§ **What you will do**
Pick every line out of the entries below that holds the string "Python", and report them.

§ **Extracted data**
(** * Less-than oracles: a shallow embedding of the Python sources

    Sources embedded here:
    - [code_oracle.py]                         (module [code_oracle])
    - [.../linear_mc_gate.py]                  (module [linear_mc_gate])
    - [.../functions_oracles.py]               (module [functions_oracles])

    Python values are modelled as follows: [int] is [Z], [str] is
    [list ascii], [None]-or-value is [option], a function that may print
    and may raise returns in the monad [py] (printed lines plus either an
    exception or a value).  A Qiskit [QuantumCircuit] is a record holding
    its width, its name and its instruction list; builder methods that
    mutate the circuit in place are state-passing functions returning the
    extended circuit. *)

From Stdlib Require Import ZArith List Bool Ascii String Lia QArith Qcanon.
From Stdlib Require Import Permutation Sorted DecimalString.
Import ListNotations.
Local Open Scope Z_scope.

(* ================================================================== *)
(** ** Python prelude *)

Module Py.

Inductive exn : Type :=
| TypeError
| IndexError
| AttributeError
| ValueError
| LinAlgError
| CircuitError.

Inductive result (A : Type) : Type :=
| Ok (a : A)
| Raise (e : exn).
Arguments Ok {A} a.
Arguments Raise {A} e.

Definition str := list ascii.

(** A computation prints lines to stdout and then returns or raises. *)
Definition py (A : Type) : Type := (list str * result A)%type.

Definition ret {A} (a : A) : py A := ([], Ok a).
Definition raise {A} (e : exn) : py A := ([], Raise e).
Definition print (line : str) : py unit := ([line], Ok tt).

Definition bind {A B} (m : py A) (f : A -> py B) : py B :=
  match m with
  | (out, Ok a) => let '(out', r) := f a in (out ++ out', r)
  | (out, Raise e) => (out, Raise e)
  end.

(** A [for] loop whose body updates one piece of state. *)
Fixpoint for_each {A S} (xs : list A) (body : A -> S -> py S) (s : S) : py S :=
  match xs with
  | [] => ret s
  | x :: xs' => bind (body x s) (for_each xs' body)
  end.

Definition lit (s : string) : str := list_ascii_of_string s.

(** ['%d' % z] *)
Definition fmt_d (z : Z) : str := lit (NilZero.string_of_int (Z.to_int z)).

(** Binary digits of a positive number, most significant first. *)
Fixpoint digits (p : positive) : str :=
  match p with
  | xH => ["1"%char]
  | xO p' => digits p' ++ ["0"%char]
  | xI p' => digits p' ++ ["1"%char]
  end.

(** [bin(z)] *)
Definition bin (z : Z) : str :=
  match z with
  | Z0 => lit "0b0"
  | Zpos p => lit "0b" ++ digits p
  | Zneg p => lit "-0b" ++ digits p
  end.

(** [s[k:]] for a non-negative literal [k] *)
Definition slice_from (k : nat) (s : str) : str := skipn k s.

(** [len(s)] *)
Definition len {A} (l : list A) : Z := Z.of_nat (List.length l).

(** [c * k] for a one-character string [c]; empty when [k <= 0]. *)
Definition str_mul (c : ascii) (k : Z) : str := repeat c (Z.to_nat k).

* * *

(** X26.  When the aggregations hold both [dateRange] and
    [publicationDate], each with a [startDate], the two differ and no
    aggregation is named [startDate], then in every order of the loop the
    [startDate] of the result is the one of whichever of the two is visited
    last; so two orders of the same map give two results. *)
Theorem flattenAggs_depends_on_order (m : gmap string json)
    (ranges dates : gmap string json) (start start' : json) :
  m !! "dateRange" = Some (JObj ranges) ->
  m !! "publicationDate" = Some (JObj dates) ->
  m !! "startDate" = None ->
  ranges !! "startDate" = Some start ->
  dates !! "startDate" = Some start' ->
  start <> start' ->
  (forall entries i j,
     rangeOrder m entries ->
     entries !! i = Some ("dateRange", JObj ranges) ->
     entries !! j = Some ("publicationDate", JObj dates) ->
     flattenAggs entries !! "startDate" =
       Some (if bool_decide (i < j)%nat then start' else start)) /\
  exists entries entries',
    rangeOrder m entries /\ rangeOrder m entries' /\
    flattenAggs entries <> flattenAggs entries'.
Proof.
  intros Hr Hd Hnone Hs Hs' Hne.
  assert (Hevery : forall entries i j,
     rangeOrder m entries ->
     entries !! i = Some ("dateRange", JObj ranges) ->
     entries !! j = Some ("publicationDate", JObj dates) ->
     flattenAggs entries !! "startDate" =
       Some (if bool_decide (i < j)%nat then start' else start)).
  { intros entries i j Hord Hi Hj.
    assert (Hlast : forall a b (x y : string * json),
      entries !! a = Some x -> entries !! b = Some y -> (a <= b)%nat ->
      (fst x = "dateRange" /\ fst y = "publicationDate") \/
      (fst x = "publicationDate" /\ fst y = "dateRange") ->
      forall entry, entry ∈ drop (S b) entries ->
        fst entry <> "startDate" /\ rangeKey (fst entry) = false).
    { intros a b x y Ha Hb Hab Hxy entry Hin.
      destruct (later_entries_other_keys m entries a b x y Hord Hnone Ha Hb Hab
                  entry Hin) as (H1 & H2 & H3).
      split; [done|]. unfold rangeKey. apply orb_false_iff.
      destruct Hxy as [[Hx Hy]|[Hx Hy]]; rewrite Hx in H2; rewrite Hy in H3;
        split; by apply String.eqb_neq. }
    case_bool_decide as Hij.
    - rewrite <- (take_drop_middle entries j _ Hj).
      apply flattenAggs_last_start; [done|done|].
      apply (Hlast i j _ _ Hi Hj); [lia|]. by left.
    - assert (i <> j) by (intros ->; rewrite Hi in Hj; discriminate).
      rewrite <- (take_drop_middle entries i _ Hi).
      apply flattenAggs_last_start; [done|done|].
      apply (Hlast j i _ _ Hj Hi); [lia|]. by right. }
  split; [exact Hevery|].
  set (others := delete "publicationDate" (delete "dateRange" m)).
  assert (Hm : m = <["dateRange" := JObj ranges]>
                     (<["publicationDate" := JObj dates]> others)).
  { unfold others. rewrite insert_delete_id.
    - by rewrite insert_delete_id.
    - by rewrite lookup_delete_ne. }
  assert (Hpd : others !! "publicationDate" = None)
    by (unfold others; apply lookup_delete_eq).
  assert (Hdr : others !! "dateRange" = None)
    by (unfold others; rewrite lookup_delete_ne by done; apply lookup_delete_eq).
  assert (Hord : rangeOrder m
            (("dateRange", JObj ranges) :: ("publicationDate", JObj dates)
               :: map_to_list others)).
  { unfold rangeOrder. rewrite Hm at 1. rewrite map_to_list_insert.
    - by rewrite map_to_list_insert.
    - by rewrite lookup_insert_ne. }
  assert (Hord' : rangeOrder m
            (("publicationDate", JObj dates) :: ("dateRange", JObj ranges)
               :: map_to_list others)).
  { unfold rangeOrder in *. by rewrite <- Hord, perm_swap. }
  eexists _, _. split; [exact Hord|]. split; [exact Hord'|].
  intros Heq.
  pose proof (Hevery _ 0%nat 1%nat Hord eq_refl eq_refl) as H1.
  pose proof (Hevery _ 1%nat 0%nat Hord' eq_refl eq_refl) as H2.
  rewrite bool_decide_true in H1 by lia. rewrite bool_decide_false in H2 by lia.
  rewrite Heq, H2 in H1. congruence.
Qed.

--

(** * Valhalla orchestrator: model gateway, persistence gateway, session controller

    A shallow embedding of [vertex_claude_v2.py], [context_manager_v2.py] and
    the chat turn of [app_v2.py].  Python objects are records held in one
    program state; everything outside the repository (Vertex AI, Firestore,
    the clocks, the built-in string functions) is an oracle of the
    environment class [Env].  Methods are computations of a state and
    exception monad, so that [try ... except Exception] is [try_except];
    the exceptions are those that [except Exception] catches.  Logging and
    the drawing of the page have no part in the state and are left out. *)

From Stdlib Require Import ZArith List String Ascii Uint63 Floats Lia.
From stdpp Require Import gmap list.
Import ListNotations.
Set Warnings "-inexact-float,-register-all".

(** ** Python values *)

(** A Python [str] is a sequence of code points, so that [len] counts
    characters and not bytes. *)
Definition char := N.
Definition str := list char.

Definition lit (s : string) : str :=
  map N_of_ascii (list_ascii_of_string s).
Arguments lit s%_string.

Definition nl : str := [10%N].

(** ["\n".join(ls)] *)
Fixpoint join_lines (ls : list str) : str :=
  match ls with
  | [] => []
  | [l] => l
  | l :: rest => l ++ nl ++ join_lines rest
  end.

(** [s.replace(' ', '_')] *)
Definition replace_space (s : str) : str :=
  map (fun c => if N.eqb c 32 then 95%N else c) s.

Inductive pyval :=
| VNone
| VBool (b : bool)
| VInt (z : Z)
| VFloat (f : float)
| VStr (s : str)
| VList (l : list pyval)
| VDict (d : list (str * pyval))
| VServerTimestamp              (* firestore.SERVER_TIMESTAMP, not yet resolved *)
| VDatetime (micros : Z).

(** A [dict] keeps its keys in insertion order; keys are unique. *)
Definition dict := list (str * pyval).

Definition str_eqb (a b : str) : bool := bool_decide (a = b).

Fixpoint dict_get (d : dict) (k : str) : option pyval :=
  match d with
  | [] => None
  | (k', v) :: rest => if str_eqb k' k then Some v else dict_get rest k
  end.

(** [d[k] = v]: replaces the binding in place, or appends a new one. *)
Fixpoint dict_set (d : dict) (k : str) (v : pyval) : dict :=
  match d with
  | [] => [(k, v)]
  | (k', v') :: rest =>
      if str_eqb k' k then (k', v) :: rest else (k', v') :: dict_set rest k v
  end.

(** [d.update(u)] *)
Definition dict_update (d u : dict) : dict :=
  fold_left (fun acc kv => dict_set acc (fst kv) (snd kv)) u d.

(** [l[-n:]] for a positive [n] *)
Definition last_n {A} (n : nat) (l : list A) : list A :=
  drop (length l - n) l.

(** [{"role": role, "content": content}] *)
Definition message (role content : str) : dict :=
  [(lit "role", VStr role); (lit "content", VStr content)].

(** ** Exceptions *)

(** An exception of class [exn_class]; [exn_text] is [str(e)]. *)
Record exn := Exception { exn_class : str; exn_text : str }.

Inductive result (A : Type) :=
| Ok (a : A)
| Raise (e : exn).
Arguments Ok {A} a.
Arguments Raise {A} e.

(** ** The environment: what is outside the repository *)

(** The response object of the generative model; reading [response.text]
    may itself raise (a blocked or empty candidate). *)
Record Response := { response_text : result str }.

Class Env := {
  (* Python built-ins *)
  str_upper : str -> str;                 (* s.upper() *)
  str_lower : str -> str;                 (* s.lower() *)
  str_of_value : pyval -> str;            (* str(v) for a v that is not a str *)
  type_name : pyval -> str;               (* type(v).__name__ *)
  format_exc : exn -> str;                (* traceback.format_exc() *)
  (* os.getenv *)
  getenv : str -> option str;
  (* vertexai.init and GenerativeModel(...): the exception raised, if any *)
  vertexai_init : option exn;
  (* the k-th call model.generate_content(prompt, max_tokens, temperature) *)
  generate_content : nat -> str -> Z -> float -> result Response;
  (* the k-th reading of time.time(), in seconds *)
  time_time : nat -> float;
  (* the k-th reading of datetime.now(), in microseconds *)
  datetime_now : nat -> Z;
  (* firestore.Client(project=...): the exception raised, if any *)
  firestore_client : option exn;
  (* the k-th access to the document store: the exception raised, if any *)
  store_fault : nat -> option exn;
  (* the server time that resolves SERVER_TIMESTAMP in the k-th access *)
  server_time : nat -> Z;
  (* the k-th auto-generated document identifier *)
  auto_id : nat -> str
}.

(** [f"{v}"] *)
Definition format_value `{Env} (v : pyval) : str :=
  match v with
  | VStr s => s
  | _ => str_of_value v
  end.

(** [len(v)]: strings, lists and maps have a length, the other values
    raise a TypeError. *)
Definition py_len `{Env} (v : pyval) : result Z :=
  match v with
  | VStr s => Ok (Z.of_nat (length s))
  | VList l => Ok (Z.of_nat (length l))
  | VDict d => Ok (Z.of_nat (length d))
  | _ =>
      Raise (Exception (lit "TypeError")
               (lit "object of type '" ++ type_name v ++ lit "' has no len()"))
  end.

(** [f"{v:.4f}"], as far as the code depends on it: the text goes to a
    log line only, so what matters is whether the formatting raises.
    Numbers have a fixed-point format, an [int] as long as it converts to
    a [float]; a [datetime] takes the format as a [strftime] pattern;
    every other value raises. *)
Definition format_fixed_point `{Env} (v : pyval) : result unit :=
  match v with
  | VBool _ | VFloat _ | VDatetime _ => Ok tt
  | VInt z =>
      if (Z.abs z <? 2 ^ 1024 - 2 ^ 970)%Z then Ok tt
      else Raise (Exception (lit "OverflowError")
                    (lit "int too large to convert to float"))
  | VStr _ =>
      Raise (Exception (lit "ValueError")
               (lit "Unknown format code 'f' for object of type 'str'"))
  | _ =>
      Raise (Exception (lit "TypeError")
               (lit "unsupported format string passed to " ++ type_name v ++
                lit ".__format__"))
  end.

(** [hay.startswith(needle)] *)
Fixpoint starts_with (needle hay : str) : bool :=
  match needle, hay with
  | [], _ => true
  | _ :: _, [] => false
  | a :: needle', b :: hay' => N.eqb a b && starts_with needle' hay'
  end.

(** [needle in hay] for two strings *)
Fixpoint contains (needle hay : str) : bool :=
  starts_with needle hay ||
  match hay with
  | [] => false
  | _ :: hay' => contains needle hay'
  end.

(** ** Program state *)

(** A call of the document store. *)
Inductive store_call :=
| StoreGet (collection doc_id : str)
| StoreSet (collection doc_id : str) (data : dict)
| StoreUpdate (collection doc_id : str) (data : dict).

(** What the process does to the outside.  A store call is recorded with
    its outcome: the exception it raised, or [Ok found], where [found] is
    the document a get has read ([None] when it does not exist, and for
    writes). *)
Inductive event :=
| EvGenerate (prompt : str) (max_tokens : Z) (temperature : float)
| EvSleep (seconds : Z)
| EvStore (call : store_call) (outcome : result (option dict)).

§ **Response to this task**
(** * Less-than oracles: a shallow embedding of the Python sources
    Python values are modelled as follows: [int] is [Z], [str] is
(** ** Python prelude *)
    the chat turn of [app_v2.py].  Python objects are records held in one
(** ** Python values *)
(** A Python [str] is a sequence of code points, so that [len] counts
  (* Python built-ins *)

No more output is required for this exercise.